[Directions for this task]:
Each line from the start of the records through the line containing "for_range fuel NaN e totalPages acc = acc." is to be transcribed exactly, and no other line is to be included.
____________
Lemma seqZ_sorted m n : StronglySorted Z.lt (seqZ m n).
Proof.
  destruct (Z_le_gt_dec n 0) as [Hn|Hn].
  { rewrite seqZ_nil by lia. constructor. }
  rewrite <- (Z2Nat.id n) by lia.
  generalize (Z.to_nat n) as k. clear n Hn. intros k. revert m.
  induction k as [|k IH]; intros m.
  - rewrite seqZ_nil by lia. constructor.
  - rewrite seqZ_cons by lia.
    replace (Z.pred (Z.of_nat (S k))) with (Z.of_nat k) by lia.
    constructor; [apply IH|].
    apply Forall_forall. intros j Hj. apply elem_of_seqZ in Hj. lia.
Qed.

Lemma clipped_sorted start end_ totalPages :
  StronglySorted Z.lt (clipped start end_ totalPages).
Proof. apply seqZ_sorted. Qed.

(** With enough fuel the loop between two numbers appends the clipped
    range. *)
Lemma for_range_num fuel s e totalPages acc :
  (Z.to_nat (totalPages - s) <= fuel)%nat ->
  for_range fuel (Num s) (Num e) totalPages acc
  = acc ++ map Num (clipped s e totalPages).
Proof.
  unfold clipped. revert s acc.
  induction fuel as [|fuel IH]; intros s acc Hfuel; simpl.
  - rewrite seqZ_nil by lia. simpl. rewrite app_nil_r. reflexivity.
  - unfold loop_cond, js_ge. simpl.
    destruct (Z.leb_spec s e) as [Hse|Hse]; simpl.
    2:{ rewrite seqZ_nil by lia. simpl. rewrite app_nil_r. reflexivity. }
    destruct (Z.ltb_spec s totalPages) as [Hst|Hst].
    2:{ rewrite seqZ_nil by lia. simpl. rewrite app_nil_r. reflexivity. }
    rewrite IH by lia.
    destruct (Z.leb_spec 0 s) as [H0|H0].
    + rewrite (seqZ_cons (Z.max 0 s)) by lia. simpl.
      rewrite <- app_assoc. simpl.
      replace (Z.max 0 s) with s by lia.
      replace (Z.max 0 (s + 1)) with (Z.succ s) by lia.
      do 4 f_equal. lia.
    + replace (Z.max 0 (s + 1)) with (Z.max 0 s) by lia. reflexivity.
Qed.

Lemma for_range_NaN_l fuel e totalPages acc :
  for_range fuel NaN e totalPages acc = acc.
Proof. destruct fuel; reflexivity. Qed.

Lemma for_range_NaN_r fuel i totalPages acc :
  for_range fuel i NaN totalPages acc = acc.
Proof. destruct fuel, i; reflexivity. Qed.

(** The loop's own equation: the fuel of [range_loop] never runs out
    while the loop condition holds. *)
Lemma range_loop_unfold i e totalPages acc :
  range_loop i e totalPages acc
  = if loop_cond i e totalPages
    then range_loop (js_add i (Num 1)) e totalPages
           (if js_ge i (Num 0) then acc ++ [i] else acc)
    else acc.
Proof.
  unfold range_loop.
  destruct i as [|s]; [reflexivity|].
  destruct e as [|e].
  { rewrite for_range_NaN_r. reflexivity. }
  simpl iterations_bound.
  destruct (Z.ltb_spec s totalPages) as [Hlt|Hge].
  - replace (Z.to_nat (totalPages - s))
      with (S (Z.to_nat (totalPages - (s + 1)))) by lia.
    reflexivity.
  - replace (Z.to_nat (totalPages - s)) with O by lia.
    unfold loop_cond. simpl.
    destruct (Z.ltb_spec s totalPages); [lia|].
    rewrite andb_false_r. reflexivity.
Qed.
(* ===== verification/_CoqProject ===== *)
-Q . S2P
Prelude.v
PyEffects.v
Hamming.v
FloatRatio.v
KnnMatch.v
Matcher.v
Geometry.v
Ransac.v
Localizer.v
Pipeline.v
Cli.v
Process.v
____________
[Response to the task]:
Lemma seqZ_sorted m n : StronglySorted Z.lt (seqZ m n).
Proof.
  destruct (Z_le_gt_dec n 0) as [Hn|Hn].
  { rewrite seqZ_nil by lia. constructor. }
  rewrite <- (Z2Nat.id n) by lia.
  generalize (Z.to_nat n) as k. clear n Hn. intros k. revert m.
  induction k as [|k IH]; intros m.
  - rewrite seqZ_nil by lia. constructor.
  - rewrite seqZ_cons by lia.
    replace (Z.pred (Z.of_nat (S k))) with (Z.of_nat k) by lia.
    constructor; [apply IH|].
    apply Forall_forall. intros j Hj. apply elem_of_seqZ in Hj. lia.
Qed.

Lemma clipped_sorted start end_ totalPages :
  StronglySorted Z.lt (clipped start end_ totalPages).
Proof. apply seqZ_sorted. Qed.

(** With enough fuel the loop between two numbers appends the clipped
    range. *)
Lemma for_range_num fuel s e totalPages acc :
  (Z.to_nat (totalPages - s) <= fuel)%nat ->
  for_range fuel (Num s) (Num e) totalPages acc
  = acc ++ map Num (clipped s e totalPages).
Proof.
  unfold clipped. revert s acc.
  induction fuel as [|fuel IH]; intros s acc Hfuel; simpl.
  - rewrite seqZ_nil by lia. simpl. rewrite app_nil_r. reflexivity.
  - unfold loop_cond, js_ge. simpl.
    destruct (Z.leb_spec s e) as [Hse|Hse]; simpl.
    2:{ rewrite seqZ_nil by lia. simpl. rewrite app_nil_r. reflexivity. }
    destruct (Z.ltb_spec s totalPages) as [Hst|Hst].
    2:{ rewrite seqZ_nil by lia. simpl. rewrite app_nil_r. reflexivity. }
    rewrite IH by lia.
    destruct (Z.leb_spec 0 s) as [H0|H0].
    + rewrite (seqZ_cons (Z.max 0 s)) by lia. simpl.
      rewrite <- app_assoc. simpl.
      replace (Z.max 0 s) with s by lia.
      replace (Z.max 0 (s + 1)) with (Z.succ s) by lia.
      do 4 f_equal. lia.
    + replace (Z.max 0 (s + 1)) with (Z.max 0 s) by lia. reflexivity.
Qed.

Lemma for_range_NaN_l fuel e totalPages acc :
  for_range fuel NaN e totalPages acc = acc.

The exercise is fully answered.